▶ _Problem statement_
Output exactly the lines below, starting with the line that has "Section Datagram." and going on through the line that has "Variable Overhead : aead -> Z.", both included, and no other lines.

▶ _Information shown_
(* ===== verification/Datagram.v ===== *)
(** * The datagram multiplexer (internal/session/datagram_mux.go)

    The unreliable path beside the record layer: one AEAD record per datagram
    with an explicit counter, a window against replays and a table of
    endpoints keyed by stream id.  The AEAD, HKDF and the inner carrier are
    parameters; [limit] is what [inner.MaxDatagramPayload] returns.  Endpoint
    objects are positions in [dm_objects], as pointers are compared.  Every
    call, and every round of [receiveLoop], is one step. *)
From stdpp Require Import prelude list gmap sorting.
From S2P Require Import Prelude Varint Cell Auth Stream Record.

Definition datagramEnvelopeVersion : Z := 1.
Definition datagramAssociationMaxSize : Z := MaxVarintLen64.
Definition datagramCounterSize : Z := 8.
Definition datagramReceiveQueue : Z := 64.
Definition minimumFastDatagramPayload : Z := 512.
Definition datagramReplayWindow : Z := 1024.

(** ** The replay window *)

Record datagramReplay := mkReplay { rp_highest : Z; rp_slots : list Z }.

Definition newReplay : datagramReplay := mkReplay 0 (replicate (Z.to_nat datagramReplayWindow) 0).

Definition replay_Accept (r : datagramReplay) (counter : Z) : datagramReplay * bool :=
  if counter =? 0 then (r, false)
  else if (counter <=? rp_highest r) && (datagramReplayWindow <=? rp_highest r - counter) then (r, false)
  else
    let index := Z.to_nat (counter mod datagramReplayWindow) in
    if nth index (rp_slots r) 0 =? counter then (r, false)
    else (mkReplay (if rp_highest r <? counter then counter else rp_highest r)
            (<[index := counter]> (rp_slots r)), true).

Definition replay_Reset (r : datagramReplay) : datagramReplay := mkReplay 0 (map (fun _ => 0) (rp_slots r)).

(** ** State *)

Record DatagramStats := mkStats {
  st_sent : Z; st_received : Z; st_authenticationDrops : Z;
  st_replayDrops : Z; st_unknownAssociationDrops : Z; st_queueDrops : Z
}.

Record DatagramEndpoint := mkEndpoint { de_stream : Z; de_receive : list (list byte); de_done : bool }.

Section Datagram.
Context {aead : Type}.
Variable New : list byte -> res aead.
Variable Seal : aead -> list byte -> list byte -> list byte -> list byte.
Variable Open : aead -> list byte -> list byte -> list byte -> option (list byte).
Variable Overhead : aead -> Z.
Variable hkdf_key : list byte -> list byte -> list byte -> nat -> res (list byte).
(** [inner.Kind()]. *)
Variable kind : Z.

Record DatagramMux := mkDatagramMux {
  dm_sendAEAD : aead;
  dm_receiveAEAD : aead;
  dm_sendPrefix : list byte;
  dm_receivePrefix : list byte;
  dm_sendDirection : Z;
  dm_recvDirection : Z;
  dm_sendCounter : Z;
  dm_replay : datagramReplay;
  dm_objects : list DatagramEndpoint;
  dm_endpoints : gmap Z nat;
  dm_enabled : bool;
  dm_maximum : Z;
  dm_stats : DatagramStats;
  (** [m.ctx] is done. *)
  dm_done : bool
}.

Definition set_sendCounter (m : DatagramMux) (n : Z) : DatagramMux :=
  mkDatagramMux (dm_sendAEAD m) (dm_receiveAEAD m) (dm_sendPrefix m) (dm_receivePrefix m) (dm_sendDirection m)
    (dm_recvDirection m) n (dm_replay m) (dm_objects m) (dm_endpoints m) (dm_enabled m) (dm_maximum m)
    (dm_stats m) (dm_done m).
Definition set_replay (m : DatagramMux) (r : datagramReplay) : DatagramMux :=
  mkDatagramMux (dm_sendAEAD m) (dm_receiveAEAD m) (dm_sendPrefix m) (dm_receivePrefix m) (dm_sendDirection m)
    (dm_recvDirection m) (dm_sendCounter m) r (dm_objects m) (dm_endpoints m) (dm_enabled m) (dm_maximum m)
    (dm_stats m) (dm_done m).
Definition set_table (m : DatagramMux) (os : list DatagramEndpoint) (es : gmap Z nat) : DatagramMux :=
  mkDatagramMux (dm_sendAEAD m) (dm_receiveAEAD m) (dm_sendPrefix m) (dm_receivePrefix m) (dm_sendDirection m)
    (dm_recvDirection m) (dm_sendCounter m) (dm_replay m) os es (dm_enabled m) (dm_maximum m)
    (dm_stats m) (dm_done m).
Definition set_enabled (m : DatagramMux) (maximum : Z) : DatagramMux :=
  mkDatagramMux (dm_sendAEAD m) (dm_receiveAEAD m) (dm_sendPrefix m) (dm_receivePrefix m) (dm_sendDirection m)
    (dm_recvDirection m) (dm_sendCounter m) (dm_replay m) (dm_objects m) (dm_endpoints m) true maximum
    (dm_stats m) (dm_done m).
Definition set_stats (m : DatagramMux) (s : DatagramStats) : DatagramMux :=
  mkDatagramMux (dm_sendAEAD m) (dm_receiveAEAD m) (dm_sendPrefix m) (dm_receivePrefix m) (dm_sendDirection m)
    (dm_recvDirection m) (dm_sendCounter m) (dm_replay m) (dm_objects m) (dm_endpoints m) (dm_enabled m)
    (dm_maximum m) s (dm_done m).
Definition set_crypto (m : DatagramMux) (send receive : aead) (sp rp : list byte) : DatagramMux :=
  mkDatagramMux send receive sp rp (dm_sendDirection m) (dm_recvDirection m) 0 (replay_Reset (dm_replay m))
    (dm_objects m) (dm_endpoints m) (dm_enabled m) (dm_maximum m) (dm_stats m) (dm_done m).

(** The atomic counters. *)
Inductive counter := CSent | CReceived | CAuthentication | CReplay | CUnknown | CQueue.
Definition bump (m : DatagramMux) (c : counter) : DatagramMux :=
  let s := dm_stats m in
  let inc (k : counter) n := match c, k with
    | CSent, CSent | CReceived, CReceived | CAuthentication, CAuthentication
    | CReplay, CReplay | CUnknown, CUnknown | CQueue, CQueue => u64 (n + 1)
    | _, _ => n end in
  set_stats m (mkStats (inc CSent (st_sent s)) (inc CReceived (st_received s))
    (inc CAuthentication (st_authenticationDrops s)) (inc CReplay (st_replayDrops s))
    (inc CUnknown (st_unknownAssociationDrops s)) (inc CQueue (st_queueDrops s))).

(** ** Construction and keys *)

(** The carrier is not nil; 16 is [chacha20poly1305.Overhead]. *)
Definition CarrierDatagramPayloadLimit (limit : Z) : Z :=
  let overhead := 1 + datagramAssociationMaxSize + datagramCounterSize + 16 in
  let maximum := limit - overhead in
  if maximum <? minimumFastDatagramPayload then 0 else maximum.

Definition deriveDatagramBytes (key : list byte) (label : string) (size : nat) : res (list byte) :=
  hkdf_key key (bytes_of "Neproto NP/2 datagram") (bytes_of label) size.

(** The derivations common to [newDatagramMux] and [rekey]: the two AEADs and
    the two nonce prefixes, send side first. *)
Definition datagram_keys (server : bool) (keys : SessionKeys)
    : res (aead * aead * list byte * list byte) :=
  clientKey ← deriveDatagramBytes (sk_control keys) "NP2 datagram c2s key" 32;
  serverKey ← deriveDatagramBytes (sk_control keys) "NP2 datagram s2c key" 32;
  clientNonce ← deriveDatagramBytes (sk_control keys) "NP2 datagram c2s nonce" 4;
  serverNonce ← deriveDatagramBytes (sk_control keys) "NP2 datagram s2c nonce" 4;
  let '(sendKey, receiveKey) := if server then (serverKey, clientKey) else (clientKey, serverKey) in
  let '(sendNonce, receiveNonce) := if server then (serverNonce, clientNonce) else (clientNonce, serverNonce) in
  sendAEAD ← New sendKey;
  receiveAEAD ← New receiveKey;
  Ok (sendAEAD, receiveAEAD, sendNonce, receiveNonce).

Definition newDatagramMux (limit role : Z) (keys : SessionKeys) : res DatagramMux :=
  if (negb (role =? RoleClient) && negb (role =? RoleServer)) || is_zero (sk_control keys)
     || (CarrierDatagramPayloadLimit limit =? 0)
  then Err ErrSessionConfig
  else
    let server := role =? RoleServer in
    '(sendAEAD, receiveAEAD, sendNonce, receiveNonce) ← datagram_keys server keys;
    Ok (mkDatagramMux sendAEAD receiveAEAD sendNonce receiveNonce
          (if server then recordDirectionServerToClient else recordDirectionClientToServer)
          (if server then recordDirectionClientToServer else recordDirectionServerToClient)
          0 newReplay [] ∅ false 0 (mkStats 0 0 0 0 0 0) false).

▶ _Solution to the problem_
Section Datagram.
Context {aead : Type}.
Variable New : list byte -> res aead.
Variable Seal : aead -> list byte -> list byte -> list byte -> list byte.
Variable Open : aead -> list byte -> list byte -> list byte -> option (list byte).
Variable Overhead : aead -> Z.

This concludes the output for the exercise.